## Exercise objective
Return a copy of every line in the data below that contains "unfold".

Collected data entries
= = = =

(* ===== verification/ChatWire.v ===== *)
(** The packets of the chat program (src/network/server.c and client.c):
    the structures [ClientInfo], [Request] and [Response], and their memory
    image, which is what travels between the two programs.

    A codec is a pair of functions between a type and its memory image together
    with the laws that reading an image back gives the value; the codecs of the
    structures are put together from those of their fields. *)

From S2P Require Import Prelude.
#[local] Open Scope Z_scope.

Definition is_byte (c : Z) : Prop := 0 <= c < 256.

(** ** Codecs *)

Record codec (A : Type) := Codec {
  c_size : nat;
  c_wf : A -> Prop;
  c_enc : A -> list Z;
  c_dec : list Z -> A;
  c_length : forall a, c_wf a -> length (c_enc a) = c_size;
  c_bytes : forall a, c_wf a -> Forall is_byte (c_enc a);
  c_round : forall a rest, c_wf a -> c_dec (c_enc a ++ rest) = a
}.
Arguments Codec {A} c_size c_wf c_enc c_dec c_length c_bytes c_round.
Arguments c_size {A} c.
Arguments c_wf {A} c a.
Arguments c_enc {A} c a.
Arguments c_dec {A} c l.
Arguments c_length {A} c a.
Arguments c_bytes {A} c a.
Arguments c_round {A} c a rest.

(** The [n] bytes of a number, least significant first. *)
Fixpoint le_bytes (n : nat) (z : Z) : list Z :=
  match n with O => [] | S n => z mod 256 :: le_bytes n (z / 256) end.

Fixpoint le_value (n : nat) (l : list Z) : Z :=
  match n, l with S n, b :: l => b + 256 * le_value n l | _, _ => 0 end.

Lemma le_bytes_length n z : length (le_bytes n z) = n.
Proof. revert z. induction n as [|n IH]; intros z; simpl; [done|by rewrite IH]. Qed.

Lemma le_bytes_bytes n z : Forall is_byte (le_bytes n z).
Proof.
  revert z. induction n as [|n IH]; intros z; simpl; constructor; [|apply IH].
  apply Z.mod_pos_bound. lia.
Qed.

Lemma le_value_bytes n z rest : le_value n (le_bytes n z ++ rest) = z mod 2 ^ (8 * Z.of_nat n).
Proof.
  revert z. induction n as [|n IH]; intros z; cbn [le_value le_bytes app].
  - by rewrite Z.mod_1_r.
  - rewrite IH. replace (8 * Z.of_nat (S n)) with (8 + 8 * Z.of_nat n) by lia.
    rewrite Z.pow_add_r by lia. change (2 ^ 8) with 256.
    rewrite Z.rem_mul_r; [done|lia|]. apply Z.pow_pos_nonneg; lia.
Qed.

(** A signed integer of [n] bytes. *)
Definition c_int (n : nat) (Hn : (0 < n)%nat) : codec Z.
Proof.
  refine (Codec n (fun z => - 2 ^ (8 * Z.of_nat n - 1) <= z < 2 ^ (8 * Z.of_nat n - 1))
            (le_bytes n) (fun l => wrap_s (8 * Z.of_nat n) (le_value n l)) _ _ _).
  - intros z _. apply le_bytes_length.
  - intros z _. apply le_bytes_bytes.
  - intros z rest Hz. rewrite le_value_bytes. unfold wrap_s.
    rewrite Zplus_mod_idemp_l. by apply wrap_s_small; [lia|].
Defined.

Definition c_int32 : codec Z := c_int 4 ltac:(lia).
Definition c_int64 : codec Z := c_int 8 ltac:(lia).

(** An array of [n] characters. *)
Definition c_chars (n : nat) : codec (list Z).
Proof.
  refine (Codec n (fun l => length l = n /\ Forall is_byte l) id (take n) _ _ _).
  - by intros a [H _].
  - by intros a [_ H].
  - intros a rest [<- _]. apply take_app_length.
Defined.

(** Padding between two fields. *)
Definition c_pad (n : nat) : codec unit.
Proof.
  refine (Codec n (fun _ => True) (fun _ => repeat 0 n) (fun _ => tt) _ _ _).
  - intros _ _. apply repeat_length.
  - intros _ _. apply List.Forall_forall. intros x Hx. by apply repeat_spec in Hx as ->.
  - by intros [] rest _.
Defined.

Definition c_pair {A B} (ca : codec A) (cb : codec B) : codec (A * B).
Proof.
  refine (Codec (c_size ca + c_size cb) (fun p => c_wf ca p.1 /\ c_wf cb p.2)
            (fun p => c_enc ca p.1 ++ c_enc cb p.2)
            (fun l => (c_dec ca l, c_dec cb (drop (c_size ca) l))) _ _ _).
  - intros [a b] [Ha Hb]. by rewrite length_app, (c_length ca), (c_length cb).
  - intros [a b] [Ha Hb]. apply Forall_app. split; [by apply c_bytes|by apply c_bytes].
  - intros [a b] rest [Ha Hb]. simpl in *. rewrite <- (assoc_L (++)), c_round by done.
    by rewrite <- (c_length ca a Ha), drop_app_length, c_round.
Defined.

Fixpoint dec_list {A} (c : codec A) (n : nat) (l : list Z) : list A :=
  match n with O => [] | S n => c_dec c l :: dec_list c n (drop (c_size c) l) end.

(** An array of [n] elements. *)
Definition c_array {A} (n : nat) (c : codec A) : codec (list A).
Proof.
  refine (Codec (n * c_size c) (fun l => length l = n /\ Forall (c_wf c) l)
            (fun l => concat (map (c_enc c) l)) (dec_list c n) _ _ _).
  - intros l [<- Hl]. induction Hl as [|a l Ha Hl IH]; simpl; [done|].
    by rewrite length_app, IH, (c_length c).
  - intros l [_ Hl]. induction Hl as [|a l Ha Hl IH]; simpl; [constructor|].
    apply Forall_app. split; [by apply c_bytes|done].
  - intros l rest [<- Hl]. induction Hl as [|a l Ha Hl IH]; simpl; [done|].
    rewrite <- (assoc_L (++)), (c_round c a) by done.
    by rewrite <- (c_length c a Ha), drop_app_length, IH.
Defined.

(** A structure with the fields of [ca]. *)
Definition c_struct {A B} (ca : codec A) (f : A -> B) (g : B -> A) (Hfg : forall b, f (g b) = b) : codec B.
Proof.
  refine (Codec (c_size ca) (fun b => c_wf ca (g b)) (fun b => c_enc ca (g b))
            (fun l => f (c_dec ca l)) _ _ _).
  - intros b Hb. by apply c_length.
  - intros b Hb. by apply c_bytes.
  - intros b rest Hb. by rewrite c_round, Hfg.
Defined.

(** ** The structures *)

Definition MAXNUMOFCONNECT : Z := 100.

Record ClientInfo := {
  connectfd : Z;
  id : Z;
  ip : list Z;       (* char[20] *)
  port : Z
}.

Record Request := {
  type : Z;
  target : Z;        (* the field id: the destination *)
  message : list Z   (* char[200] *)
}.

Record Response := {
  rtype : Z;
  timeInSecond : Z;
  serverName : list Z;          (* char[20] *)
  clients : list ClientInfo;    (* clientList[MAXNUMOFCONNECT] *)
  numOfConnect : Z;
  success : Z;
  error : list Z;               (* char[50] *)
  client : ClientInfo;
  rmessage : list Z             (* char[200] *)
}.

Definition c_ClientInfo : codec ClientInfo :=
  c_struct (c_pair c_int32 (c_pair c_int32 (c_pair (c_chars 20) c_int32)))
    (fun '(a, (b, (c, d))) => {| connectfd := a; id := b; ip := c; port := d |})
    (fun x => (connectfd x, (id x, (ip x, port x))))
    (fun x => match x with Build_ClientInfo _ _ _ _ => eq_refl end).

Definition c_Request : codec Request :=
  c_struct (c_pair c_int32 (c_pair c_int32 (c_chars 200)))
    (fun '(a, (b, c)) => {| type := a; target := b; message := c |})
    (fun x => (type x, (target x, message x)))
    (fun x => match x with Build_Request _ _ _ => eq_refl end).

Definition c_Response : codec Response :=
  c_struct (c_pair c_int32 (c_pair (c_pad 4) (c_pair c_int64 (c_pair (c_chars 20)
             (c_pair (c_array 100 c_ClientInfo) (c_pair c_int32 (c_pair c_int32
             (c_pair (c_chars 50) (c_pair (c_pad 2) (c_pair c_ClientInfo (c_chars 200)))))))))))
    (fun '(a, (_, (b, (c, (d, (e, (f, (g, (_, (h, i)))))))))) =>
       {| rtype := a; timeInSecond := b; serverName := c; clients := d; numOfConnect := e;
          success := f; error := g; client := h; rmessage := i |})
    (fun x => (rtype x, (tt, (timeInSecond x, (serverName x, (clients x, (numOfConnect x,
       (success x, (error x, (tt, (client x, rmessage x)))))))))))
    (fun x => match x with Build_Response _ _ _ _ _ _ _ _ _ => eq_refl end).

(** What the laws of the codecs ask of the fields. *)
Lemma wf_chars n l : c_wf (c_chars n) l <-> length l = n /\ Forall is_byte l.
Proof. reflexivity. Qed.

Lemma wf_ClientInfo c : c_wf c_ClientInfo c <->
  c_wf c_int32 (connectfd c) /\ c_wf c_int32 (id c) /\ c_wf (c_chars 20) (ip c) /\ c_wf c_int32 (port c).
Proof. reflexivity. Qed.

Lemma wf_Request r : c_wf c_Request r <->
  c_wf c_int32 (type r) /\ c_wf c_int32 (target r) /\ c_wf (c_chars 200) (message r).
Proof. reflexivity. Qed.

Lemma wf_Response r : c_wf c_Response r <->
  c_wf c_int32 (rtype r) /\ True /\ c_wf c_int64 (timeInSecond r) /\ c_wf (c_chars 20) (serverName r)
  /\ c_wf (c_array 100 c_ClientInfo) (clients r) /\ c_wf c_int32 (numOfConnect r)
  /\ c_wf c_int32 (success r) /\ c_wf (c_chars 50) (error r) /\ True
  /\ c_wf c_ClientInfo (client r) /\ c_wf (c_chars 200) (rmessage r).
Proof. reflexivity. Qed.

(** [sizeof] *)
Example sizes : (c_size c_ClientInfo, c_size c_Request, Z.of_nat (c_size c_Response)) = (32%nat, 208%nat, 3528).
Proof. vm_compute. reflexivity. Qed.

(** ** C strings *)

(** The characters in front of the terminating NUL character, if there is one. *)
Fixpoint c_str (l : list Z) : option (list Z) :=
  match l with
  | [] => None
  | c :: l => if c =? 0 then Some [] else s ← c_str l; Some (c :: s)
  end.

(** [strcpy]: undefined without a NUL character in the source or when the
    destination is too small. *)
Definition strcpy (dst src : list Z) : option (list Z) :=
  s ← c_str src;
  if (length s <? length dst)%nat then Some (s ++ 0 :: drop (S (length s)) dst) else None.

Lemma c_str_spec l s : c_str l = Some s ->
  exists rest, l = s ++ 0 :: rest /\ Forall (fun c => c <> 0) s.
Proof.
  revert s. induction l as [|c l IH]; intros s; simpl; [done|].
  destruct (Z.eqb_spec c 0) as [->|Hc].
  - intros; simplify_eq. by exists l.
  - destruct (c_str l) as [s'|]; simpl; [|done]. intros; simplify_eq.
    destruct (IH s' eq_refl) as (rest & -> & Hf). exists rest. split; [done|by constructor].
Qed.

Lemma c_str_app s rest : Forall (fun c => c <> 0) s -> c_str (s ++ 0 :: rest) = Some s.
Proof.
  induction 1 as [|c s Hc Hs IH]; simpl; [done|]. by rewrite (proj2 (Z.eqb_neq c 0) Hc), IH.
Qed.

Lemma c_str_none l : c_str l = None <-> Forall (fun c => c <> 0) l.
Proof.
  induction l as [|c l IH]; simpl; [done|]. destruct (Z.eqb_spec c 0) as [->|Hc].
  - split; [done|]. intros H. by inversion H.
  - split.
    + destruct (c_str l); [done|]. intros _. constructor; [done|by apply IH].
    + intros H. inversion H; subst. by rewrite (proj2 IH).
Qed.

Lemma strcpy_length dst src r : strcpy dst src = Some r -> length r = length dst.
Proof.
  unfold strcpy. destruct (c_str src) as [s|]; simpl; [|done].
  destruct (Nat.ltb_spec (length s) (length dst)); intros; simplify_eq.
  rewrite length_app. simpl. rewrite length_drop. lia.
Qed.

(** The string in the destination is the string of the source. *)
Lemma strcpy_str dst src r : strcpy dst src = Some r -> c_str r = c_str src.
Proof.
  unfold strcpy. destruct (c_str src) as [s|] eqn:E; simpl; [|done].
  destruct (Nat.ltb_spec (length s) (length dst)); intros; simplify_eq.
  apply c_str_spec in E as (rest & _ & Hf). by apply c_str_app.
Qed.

= = = =

## Task response
  - intros z rest Hz. rewrite le_value_bytes. unfold wrap_s.
  unfold strcpy. destruct (c_str src) as [s|]; simpl; [|done].
  unfold strcpy. destruct (c_str src) as [s|] eqn:E; simpl; [|done].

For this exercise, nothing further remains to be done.